Firas Kobeissy is an Associate Professor at the American University of Beirut at the Department of Biochemistry and Molecular Genetics. Dr. Kobeissy obtained his PhD from the University of Florida in the area of Neuroscience with focus on brain injury biomarkers. He is a trained neuroscientist with extensive expertise in the areas of neurotrauma biomarker research and drug abuse research utilizing neuroproteomics approaches. His experience spans different proteomics applications related to brain injury models including closed head injuries, blast injuries as well as clinical studies. Dr. Kobeissy has authored more than 200 articles, reviews, and book chapters along with two patents. He is the associate director of the Center of Neuroproteomics and Biomarker Research (CNBR) at the McKnight Brain Institute at the University of Florida, Department of Emergency Medicine. He is the editor of seven books (Amazon: Springer, Elsevier, CRC Press and Taylor & Francis); these books involves brain injury, biomarker and proteomics research. Currently, Dr. Kobeissy has served on several national and international grant review panels including the NIH, DoD and the Department of the Veteran Affairs; he is the current president for the International Brain Research Organization-MENA chapter (2020–2023).
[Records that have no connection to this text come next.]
(* ===== verification/Ipmilan.v ===== *)
(** * The agent fence_ipmilan

    [agents/ipmilan/fence_ipmilan.py]: builds a command line for ipmitool from the
    options, once to run and once to log, runs it, and reads the answer. *)

From S2P Require Import Prelude PyStr PyRe OptionDefs Effects Fail Host Input Process CheckInput.
From S2P Require Import Login Metadata Action.

Local Open Scope string_scope.

(** ** [shlex.quote] *)

Definition is_safe (c : ascii) : bool :=
  is_digit c || is_lower c || is_upper c ||
  bool_decide (c ∈ String.list_ascii_of_string "_@%+=:,./-").

(** A text with an unsafe character goes into single quotes, and a single quote in it
    into double quotes. *)
Definition quote (s : string) : string :=
  if bool_decide (s = "") then "''"
  else if forallb is_safe (String.list_ascii_of_string s) then s
  else "'" +:+ replace "'" ("'" +:+ dq +:+ "'" +:+ dq +:+ "'") s +:+ "'".

(** ** Command lines *)

(** [Cmd.cmd] and [Cmd.log] *)
Record Cmd := MkCmd { cmd : string; cmd_log : string }.

Definition no_cmd : Cmd := MkCmd "" "".

(** [Cmd.append(text)] and [Cmd.append(text, log)] *)
Definition append (c : Cmd) (text : string) : Cmd := MkCmd (cmd c +:+ text) (cmd_log c +:+ text).
Definition append_as (c : Cmd) (text log : string) : Cmd :=
  MkCmd (cmd c +:+ text) (cmd_log c +:+ log).

(** Adding an option to a text. *)
Definition concat_str {D} (v : pyval) : M D string :=
  match v with
  | VStr x => mret x
  | _ => raise (TypeError "can only concatenate str to str")
  end.

(** [Cmd.append(flag + options[k])] *)
Definition append_opt {D} (flag k : string) (c : Cmd) : M D Cmd :=
  v ← opt_get k; x ← concat_str v; mret (append c (flag +:+ x)).

(** The same if the option is set. *)
Definition append_if {D} (c : Cmd) (item : string * string) : M D Cmd :=
  given ← opt_has item.2;
  if (given : bool) then append_opt item.1 item.2 c else mret c.

Definition use_lanplus {D} : M D bool :=
  v ← opt_find "--lanplus";
  mret (bool_decide (v ∈ [Some (VStr ""); Some (VStr "1")])).

Definition append_username {D} (c : Cmd) : M D Cmd :=
  v ← opt_find "--username";
  match v with
  | Some v =>
      x ← concat_str v;
      mret (if bool_decide (x = "") then c else append c (" -U " +:+ quote x))
  | None => mret c
  end.

(** The password is not logged. *)
Definition append_password {D} (c : Cmd) : M D Cmd :=
  v ← opt_find "--password";
  match v with
  | Some v => x ← concat_str v; mret (append_as c (" -P " +:+ quote x) " -P [set]")
  | None => mret (append_as c " -P ''" " -P [set]")
  end.

Definition verbose_flag {D} : M D string :=
  level ← opt_get "--verbose-level";
  match level with
  | VInt n => mret (if (1 <? n)%Z then " -" +:+ repeat_str "v" (Z.to_nat (n - 1)) else "")
  | _ => raise (TypeError "'>' not supported")
  end.

Definition create_command {D} (action : string) : M D Cmd :=
  sudo ← opt_has "--use-sudo";
  c ← (if (sudo : bool) then
         v ← opt_get "--sudo-path"; x ← concat_str v; mret (append no_cmd (x +:+ " "))
       else mret no_cmd);
  c ← append_opt "" "--ipmitool-path" c;
  lanplus ← use_lanplus;
  let c := append c (if (lanplus : bool) then " -I lanplus" else " -I lan") in
  c ← append_opt " -H " "--ip" c;
  c ← append_if c (" -p ", "--ipport");
  c ← append_if c (" -t ", "--target");
  c ← append_username c;
  c ← append_if c (" -A ", "--auth");
  c ← append_password c;
  c ← mfold append_if c [(" -C ", "--cipher"); (" -L ", "--privlvl");
                         (" -y ", "--hexadecimal-kg"); (" -N ", "--ipmitool-timeout")];
  let c := append c (" chassis power " +:+ action) in
  v ← verbose_flag;
  mret (append c v).

(** ** Running ipmitool *)

Section Ipmi.
Context `{Host D}.

Definition ipmi_run_command (action : string) : M D (Z * string * string) :=
  c ← create_command action;
  run_command (cmd c) None None (Some (cmd_log c)).

(** [str] of the tuple that [run_command] gives *)
Definition result_str (r : Z * string * string) : string :=
  "(" +:+ str_of_Z r.1.1 +:+ ", " +:+ py_repr r.1.2 +:+ ", " +:+ py_repr r.2 +:+ ")".

(** [[Cc]hassis [Pp]ower is [\s]*([a-zA-Z]{2,3})] *)
Definition letter : re := Chr (λ c, is_lower c || is_upper c).
Definition chassis_power_re : re :=
  Seqs [Alt (Lit "C") (Lit "c"); Lit "hassis "; Alt (Lit "P") (Lit "p"); Lit "ower is ";
        Many Space; Group 1 (Seqs [letter; letter; Opt letter])].

Definition status_of_output (output : string) : pyval :=
  match search chassis_power_re output with
  | Some m => VStr (m_group 1 m)
  | None => VNone
  end.

Definition ipmi_get_power_status : M D pyval :=
  output ← ipmi_run_command "status"; mret (status_of_output (result_str output)).

Definition ipmi_set_power_status : M D unit :=
  v ← opt_get "--action"; action ← concat_str v;
  ipmi_run_command action ;; mret tt.

Definition control_re (what : string) : re := Lit ("chassis power control: " +:+ what).

Definition ipmi_reboot_cycle : M D bool :=
  output ← ipmi_run_command "cycle"; mret (found (control_re "cycle") (lower (result_str output))).

Definition ipmi_reboot_diag : M D bool :=
  output ← ipmi_run_command "diag"; mret (found (control_re "diag") (lower (result_str output))).

(** ** [main] *)

Definition ipmi_opts : list (string * optdef) := [
  ("lanplus", opt [Getopt "P";
     Longopt "lanplus";
     Help "-P, --lanplus                  Use Lanplus to improve security of connection";
     Required "0";
     Default (VStr "0");
     Shortdesc "Use Lanplus to improve security of connection";
     Order 1]);
  ("auth", opt [Getopt "A:";
     Longopt "auth";
     Help "-A, --auth=[auth]              IPMI Lan Auth type (md5|password|none)";
     Required "0";
     Shortdesc "IPMI Lan Auth type.";
     Choices ["md5"; "password"; "none"];
     Order 1]);
  ("cipher", opt [Getopt "C:";
     Longopt "cipher";
     Help "-C, --cipher=[cipher]          Ciphersuite to use (same as ipmitool -C parameter)";
     Required "0";
     Shortdesc "Ciphersuite to use (same as ipmitool -C parameter)";
     Order 1]);
  ("privlvl", opt [Getopt "L:";
     Longopt "privlvl";
     Help "-L, --privlvl=[level]          Privilege level on IPMI device (callback|user|operator|administrator)";
     Required "0";
     Shortdesc "Privilege level on IPMI device";
     Default (VStr "administrator");
     Choices ["callback"; "user"; "operator"; "administrator"];
     Order 1]);
  ("ipmitool_path", opt [Getopt ":";
     Longopt "ipmitool-path";
     Help "--ipmitool-path=[path]         Path to ipmitool binary";
     Required "0";
     Shortdesc "Path to ipmitool binary";
     Default (VStr "@IPMITOOL_PATH@");
     Order 200]);
  ("ipmitool_timeout", opt [Getopt ":";
     Longopt "ipmitool-timeout";
     Help "--ipmitool-timeout=[timeout]         Timeout (sec) for IPMI operation";
     Required "0";
     Shortdesc "Timeout (sec) for IPMI operation";
     Default (VStr "2");
     Order 201]);
  ("target", opt [Getopt ":";
     Longopt "target";
     Help "--target=[targetaddress]       Bridge IPMI requests to the remote target address";
     Required "0";
     Shortdesc "Bridge IPMI requests to the remote target address";
     Order 1]);
  ("hexadecimal_kg", opt [Getopt ":";
     Longopt "hexadecimal-kg";
     Help "--hexadecimal-kg=[key]         Hexadecimal-encoded Kg key for IPMIv2 authentication";
     Required "0";
     Shortdesc "Hexadecimal-encoded Kg key for IPMIv2 authentication";
     Order 1])
].

Definition define_ipmi_opts : M D unit :=
  mfor ipmi_opts (λ kd, modify (λ s, set_allopt (<[kd.1 := kd.2]> (s_allopt s)) s)).

Definition ipmi_device_opt : list string :=
  ["ipaddr"; "login"; "no_login"; "no_password"; "passwd";
   "diag"; "lanplus"; "auth"; "cipher"; "privlvl"; "sudo";
   "ipmitool_path"; "ipmitool_timeout"; "method"; "target"; "hexadecimal_kg"].

Definition onoff_warning : string :=
  "WARNING! This fence agent might report success before the node is powered off. You should use -m/method onoff if your fence device works correctly with that option.".

(** The defaults depend on the name under which the agent is called. *)
Definition ipmi_setup (prog : string) : M D unit :=
  define_ipmi_opts ;;
  allopt_set "power_wait" (Default (VInt 2)) ;;
  (if bool_decide (basename prog = "fence_ilo3") then
     allopt_set "power_wait" (Default (VStr "4")) ;; allopt_set "lanplus" (Default (VStr "1"))
   else mwhen (bool_decide (basename prog ∈ ["fence_ilo4"; "fence_ilo5"; "fence_ipmilanplus"]))
     (allopt_set "lanplus" (Default (VStr "1")))) ;;
  allopt_set "ipport" (Default (VStr "623")) ;;
  allopt_set "method" (Help ("-m, --method=[method]          Method to fence (onoff|cycle) (Default: onoff)" +:+ nl +:+ onoff_warning)).

Definition ipmi_docs (prog : string) : docs := Docs
  (basename prog +:+ " is a Power Fencing agent which can be used with machines controlled by IPMI. This agent calls support software ipmitool (http://ipmitool.sf.net/)." +:+ nl +:+ ".P" +:+ nl +:+ onoff_warning)
  "Fence agent for IPMI" (Some "")
  [("fence_ilo3", "Fence agent for HP iLO3"); ("fence_ilo4", "Fence agent for HP iLO4");
   ("fence_ilo5", "Fence agent for HP iLO5");
   ("fence_ipmilanplus", "Fence agent for IPMIv2 lanplus");
   ("fence_imm", "Fence agent for IBM Integrated Management Module");
   ("fence_idrac", "Fence agent for Dell iDRAC")]
  (Some "fence_ipmilan").

(** "diag" is carried out as the cycle of a reboot. *)
Definition ipmi_reboot_fn : M D (M D bool) :=
  action ← opt_get "--action";
  if decide (action = VStr "diag") then
    opt_set "--action" (VStr "reboot") ;;
    opt_set "--method" (VStr "cycle") ;;
    mret ipmi_reboot_diag
  else mret ipmi_reboot_cycle.

Definition ipmi_fence (fuel : nat) : M D Z :=
  reboot_fn ← ipmi_reboot_fn;
  fence_action fuel (Some ipmi_set_power_status) (Some ipmi_get_power_status) None (Some reboot_fn) None.

Definition fence_ipmilan_main (fuel : nat) (time_start : Z) (inv : invocation)
    (set_order : list string → list string) : M D unit :=
  ipmi_setup (inv_prog inv) ;;
  '(avail_opt, opt) ← process_input inv ipmi_device_opt;
  check_input (inv_env inv) avail_opt opt false ;;
  show_docs (inv_prog inv) set_order (Some (ipmi_docs (inv_prog inv))) ;;
  run_delay time_start 0 0 ;;
  path ← opt_str "--ipmitool-path";
  executable ← is_executable path;
  mwhen (negb executable) (fail_usage "Ipmitool not found or not accessible" true) ;;
  result ← ipmi_fence fuel;
  sys_exit result.
End Ipmi.
(** C30. The command line that the SNMP class builds splits into exactly the expected
    words: the program, the fixed options, a flag and its value for each option that is
    set (those of version 3 only when version 3 is asked for), and the address. No value,
    whatever its quotes, spaces and backslashes, can add or remove a word. *)
Theorem snmp_command_words path s cmd s' pws :
  prepare_cmd path s = (Ret cmd, s') → shlex_split path = inl pws →
  ∃ ip, s_opts s' !! "--ip" = Some (VStr ip) ∧
    shlex_split cmd =
    inl (pws ++ ["-m"; ""; "-Oeqn"] ++ flag_words s' mapping_all ++
         (if version_3 s' then flag_words s' mapping_v3 else []) ++ [address s' ip])%list.
Proof.
  intros Hr Hp. unfold prepare_cmd in Hr. cbv zeta in Hr.
  apply bind_Ret_inv in Hr as (u & s1 & _ & Hr).
  assert (shlex_split (path +:+ " -m '' -Oeqn ") = inl (pws ++ ["-m"; ""; "-Oeqn"])%list) as Hw0
    by exact (shlex_split_app path "-m '' -Oeqn " pws _ Hp eq_refl).
  apply bind_Ret_inv in Hr as (c1 & s2 & H1 & Hr).
  destruct (add_flags_words _ _ _ _ _ _ plain_flags_all H1 Hw0) as [-> Hw1].
  apply bind_Ret_inv in Hr as (v & s2 & Hv & Hr). minv Hv.
  apply bind_Ret_inv in Hr as (c2 & s2 & H2 & Hr).
  assert (s2 = s1 ∧ shlex_split c2 = inl ((pws ++ ["-m"; ""; "-Oeqn"]) ++ flag_words s1 mapping_all ++
    (if version_3 s1 then flag_words s1 mapping_v3 else []))%list) as [-> Hw2].
  { unfold version_3. case_bool_decide.
    - destruct (add_flags_words _ _ _ _ _ _ plain_flags_v3 H2 Hw1) as [-> Hw2].
      by rewrite Hw2, <- app_assoc.
    - minv H2. by rewrite app_nil_r. }
  apply bind_Ret_inv in Hr as (t & s2 & H3 & Hr).
  assert (t = transport s1 ∧ s2 = s1) as [-> ->] by (unfold udp_prefix in H3; by minv H3).
  minv Hr. exists a. split; [done|].
  assert (∀ x, quote_for_run (transport x) = transport x) as Ht
    by (intros x; unfold transport; by repeat case_match).
  change " '" with (String " " "'").
  transitivity (shlex_split (c2 +:+ String " " (in_quotes (address s1 a)))).
  - f_equal. f_equal. unfold in_quotes, address. rewrite !quote_app, Ht.
    change (String " " "'" +:+ ?x) with (String " " ("'" +:+ x)). rewrite <- !str_app_assoc.
    by destruct (s_opts s1 !! "--ipport").
  - rewrite (shlex_split_app _ _ _ _ Hw2 (shlex_in_quotes _)). by rewrite <- !app_assoc.
Qed.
Yehia Mechref is a Paul W. Horn Distinguished Professor in the department of Chemistry and Biochemistry at Texas Tech University. He is also the Associate Vice President of Research, Chairman of the Department of Chemistry and Biochemistry and the Director of the Center for Biotechnology and Genomics. He received a B.Sc. in chemistry from the American University of Beirut (Beirut, Lebanon) and a Ph.D. with an honorable mention from Oklahoma State University with Professor Ziad El Rassi (Stillwater, OK, USA). He was a postdoctoral fellow at Indiana University where he worked with Dr. Milos V. Novotny before moving to Texas Tech University. Dr. Mechref’s research efforts are focused on the development of sensitive biomolecular mass spectrometry methods that enable qualitative and quantitative assessments of the roles of proteins, glycoproteins, and glycans in biological systems. Dr. Mechref is a member of the editorial boards of several journals. He is currently a standing member of the NIH Enabling Bioanalytical and Imaging Technologies (EBIT) study section panel and has chaired, co-chaired, and participated as an ad-hoc reviewer for over 35 NIH study section panels. Dr. Mechref is currently the co-chair of the steering committee of the NCI Alliance of Glycobiologists for Cancer Research. Dr. Mechref is the recipient of numerous awards, including the 2019 TTU President’s Academic Achievement Award, the 2019 TTU Nancy J. Bell Faculty Excellence in Mentoring Award, the 2016 Barnie E. Rushing Jr. Faculty Distinguished Research Award, and the 2015 Barnie E. Rushing Jr. Faculty Outstanding Research Award.
Footnotes
Conflict of Interest
The authors declare that there is no conflict of interest.